- Nationality: British
- Born: 19 August 1965 (age 60) Walton-on-Thames, Surrey, England

British Touring Car Championship
- Years active: 1988, 1990
- Teams: John Maguire Racing Hawaiian Tropic
- Starts: 10
- Wins: 0 (4 in class)
- Poles: 0 (7 in class)
- Fastest laps: 0 (4 in class)
- Best finish: 8th in 1988

Championship titles
- 1988: British Touring Car Championship - Class C

= James Shead =

British racing driver (born 1965)

James Shead (born 19 August 1965) is a British racing driver. His father, Don was also a racing driver.

In 1988, Shead won class C in the British Touring Car Championship. He finished eighth overall in the championship in a Volkswagen Golf GTI. In the 1990 24 Hours of Le Mans, he finished third in class C2 and 25th overall for Team Mako alongside Robbie Stirling and Ross Hyett.

==Racing record==

===Complete British Touring Car Championship results===
(key) (Races in bold indicate pole position in class) (Races in italics indicate fastest lap in class - 1 point awarded 1987-1989 all races)

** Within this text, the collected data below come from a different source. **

(** * Dual-rail verification, consent and credential issuance of clickbadass

    A shallow embedding of the verification core of the repository:
    - [src/demo/verification-server.js]  (module [Demo]),
    - [src/vc-issuer.ts]                 (module [Issuer]),
    - [src/api/silobridge-api.ts]        (module [Api]),
    - the identity layer [UnyID]         (module [UnyID]),
    over a model of the JavaScript numbers ([JSNumber]) and date strings
    ([JSDate]) they compute with.

    Conventions of the embedding.
    - A reading of the clock ([Date.now()], [new Date()]) is an explicit
      argument, in milliseconds since the epoch; a handler reads it once.
    - The in-memory registries ([mockNFTRegistry], [mockVCRegistry],
      [consentStore], [pofTokenStore]) are finite maps keyed by strings.
      The two registries of the demo server are object literals, which
      also answer to the property names of [Object.prototype]
      ([Demo.inherited]): the token branch of [POST /api/verify] is
      embedded for every name, the credential branch and the dual-rail
      endpoint for the names that are not inherited.
    - A request field that may be missing is an [option]; JavaScript
      truthiness of such a field is [truthy].
    - The provider and the signer of the issuer are embedded where they
      answer: a credential that is issued carries the signature the
      signer returns, and a statement about an issued credential is
      made of a credential that was returned. *)

From Stdlib Require Import ZArith QArith Qpower Lia Bool List Ascii String.
From Stdlib Require Import Floats Uint63.
From stdpp Require Import base option strings list gmap.

Local Open Scope Z_scope.

(** ** JavaScript helpers *)

(** [if (s)] for an optional string field: [undefined] and the empty
    string are falsy. *)
Definition truthy (o : option string) : bool :=
  match o with
  | Some s => negb (String.eqb s "")
  | None => false
  end.

(** [a === b] on two values that are strings or [undefined]. *)
Definition strict_eq (a b : option string) : bool := bool_decide (a = b).

(** An express response: [res.json(body)] or [res.status(c).json({error})]. *)
Inductive response (A : Type) : Type :=
  | Json (body : A)
  | Status (code : Z) (error : string).
Arguments Json {A} body.
Arguments Status {A} code error.
(** X13: on a ledger whose balances are not negative and whose fee pool
    is part of a total of coins representable as [int64] and small
    enough for its sevenfold to fit in 64 bits, the common budget
    scheme shares seven tenths of the fee pool, rounded down,
    among votes that total the coins outside the fee pool less the
    balance of every excluded account that exists, an account listed
    twice being subtracted twice. *)
Theorem common_budget_parameters cfg l :
  isOrig cfg = false ->
  0 <= feePool (header l) <= totalCoins (header l) ->
  totalCoins (header l) <= INT64_MAX ->
  feePool (header l) * 7 < TWO64 ->
  (forall a b, accounts l !! a = Some b -> 0 <= b) ->
  INT64_MIN <= totalCoins (header l) - feePool (header l) -
               excludedBalances (accounts l) (COMMON_BUDGET_INFLATION_EXCLUDED_ACCOUNTS cfg) ->
  totalVotesOf cfg l =
    totalCoins (header l) - feePool (header l) -
    excludedBalances (accounts l) (COMMON_BUDGET_INFLATION_EXCLUDED_ACCOUNTS cfg) /\
  amountToDoleOf cfg l = feePool (header l) * 7 / 10 /\
  0 <= amountToDoleOf cfg l <= feePool (header l).
Proof.
  intros Ho Hfp Htc Hseven Hpos Hmin. unfold totalVotesOf, amountToDoleOf. rewrite Ho.
  split; [apply cbTotalVotes_exact; assumption|].
  assert (cbAmountToDole (header l) = feePool (header l) * 7 / 10) as He
    by (apply cbAmountToDole_exact; lia).
  assert (0 <= feePool (header l) * 7 / 10 <= feePool (header l)) as Hb.
  { split; [apply Z.div_pos; lia|]. apply Z.div_le_upper_bound; lia. }
  rewrite He, i64_small by range. split; [reflexivity|exact Hb].
Qed.

Lemma common_budget_parameters_witness :
  totalVotesOf configBudget ledgerDue =
    1000000000000000 - 1000000 - 99999998000000 /\
  amountToDoleOf configBudget ledgerDue = 700000.
Proof.
  assert (forall a b, accountsDue !! a = Some b -> 0 <= b) as Hbal.
  { intros k b Hk. unfold accountsDue in Hk.
    destruct (decide ("GA" = k)) as [<-|Ha];
      [rewrite lookup_insert_eq in Hk; injection Hk as <-; lia|].
    rewrite lookup_insert_ne in Hk by exact Ha.
    destruct (decide ("GB" = k)) as [<-|Hb];
      [rewrite lookup_insert_eq in Hk; injection Hk as <-; lia|].
    rewrite lookup_insert_ne in Hk by exact Hb.
    destruct (decide ("GD" = k)) as [<-|Hd];
      [rewrite lookup_insert_eq in Hk; injection Hk as <-; lia|].
    rewrite lookup_insert_ne in Hk by exact Hd.
    rewrite lookup_empty in Hk. discriminate. }
  destruct (common_budget_parameters configBudget ledgerDue) as (Hv & Ha & _).
  - reflexivity.
  - simpl. lia.
  - unfold INT64_MAX. simpl. lia.
  - unfold TWO64. simpl. lia.
  - exact Hbal.
  - vm_compute. discriminate.
  - split.
    + rewrite Hv. vm_compute. reflexivity.
    + rewrite Ha. reflexivity.
Defined.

Year: Team; Car; Class; 1; 2; 3; 4; 5; 6; 7; 8; 9; 10; 11; 12; 13; DC; Pts; Class
1988: John Maguire Racing; Volkswagen Golf GTI; C; SIL DNS; OUL; THR ovr:13 cls:1; DON ovr:19 cls:1; THR ovr:18 cls:2; SIL ovr:18 cls:1; SIL ovr:14 cls:2; BRH ovr:16 cls:2; SNE ovr:16 cls:2; BRH DNS; BIR C; DON ovr:19 cls:1; SIL ovr:15 cls:2; 8th; 31; 1st
1990: Hawaiian Tropic; Ford Sierra Sapphire; B; OUL; DON Ret‡; THR; SIL; OUL; SIL; BRH; SNE; BRH; BIR; DON; THR; SIL; NC; 0; NC
Source:

‡ Endurance driver.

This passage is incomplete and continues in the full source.